Już bez protestów podałam adres. Pod blokiem mój wybawca wziął pudła na ramię i zaniósł do mojego mieszkania.

– Pani wie, że tę szafkę trzeba skręcić? – spytał, kładąc paczki w przedpokoju.

– Wiem…

– A potrafi pani to zrobić? Bo ja mógłbym pomóc.

– Ależ skąd! Nie ma takiej potrzeby! Poza tym… – zawahałam się.

Ma pani obcego faceta w mieszkaniu, który się wprosił i nie wiadomo, czego tak naprawdę chce? – wypowiedział nagle na głos moje obawy.

– No… To niezupełnie tak – bąknęłam.

– Ale przecież pani mnie doskonale zna! – roześmiał się nagle. – Ma pani wszystkie dane osobowe i pełną informację o dochodach.

– Niby tak…

– No to co? Pozwoli pani?

Kiwnęłam w końcu głową.

– Będzie pan potrzebował jakichś narzędzi? – zapytałam.

– Nie sądzę, wszystko tutaj powinno być – zapewnił mnie.

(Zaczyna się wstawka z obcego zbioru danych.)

(* ===== verification/_CoqProject ===== *)
-Q . S2P
Prelude.v
StateErr.v
Bytes.v
Base64.v
Utf8.v
Text.v
Js.v
Ohttp.v
OhttpConfig.v
OhttpSeal.v
PqWire.v
Envelope.v
Sodium.v
X3dh.v
DoubleRatchet.v
DrSession.v
DrSystem.v
GroupRatchet.v
BurnerRatchet.v
SwMutex.v
Presence.v
AtRest.v
Membership.v
SessionKeyGuard.v
JsDate.v
LocalAtRest.v
Json.v
LocalOrder.v
GroupMailbox.v
MailboxClient.v
BackupFormat.v
BackupPayload.v
BackupRestore.v
Effects.v
DeviceLinking.v
LinkHistoryServer.v
LinkHistory.v
AuthSessions.v
AuthSessionRules.v
AuthRevocation.v
GroupAccess.v
KtLog.v
OhttpPin.v
SpqrRatchet.v
SpqrWire.v
SpqrState.v
SpqrClient.v
PeerTrust.v
GroupEpoch.v
GroupEpochRules.v
MessageStore.v
MessageSequence.v
MessageRetry.v
MessageDelivery.v
MessageViewOnce.v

Nie wspominał ani słowem o sprawach finansowych

Patrzyłam z zachwytem, jak szybko wszystko rozpakował i za pomocą dołączonego do kompletu klucza skręcił całość. Nawet przez moment nie poprosił mnie o przytrzymanie czegokolwiek.

– Gotowe! – stwierdził z wyraźnym zadowoleniem, stawiając szafkę pod ścianą i przyjrzał jej się krytycznie.

– Coś nie tak? – zapytałam.

– Ależ skąd! Ot, marketowy mebel… – odparł wymijająco.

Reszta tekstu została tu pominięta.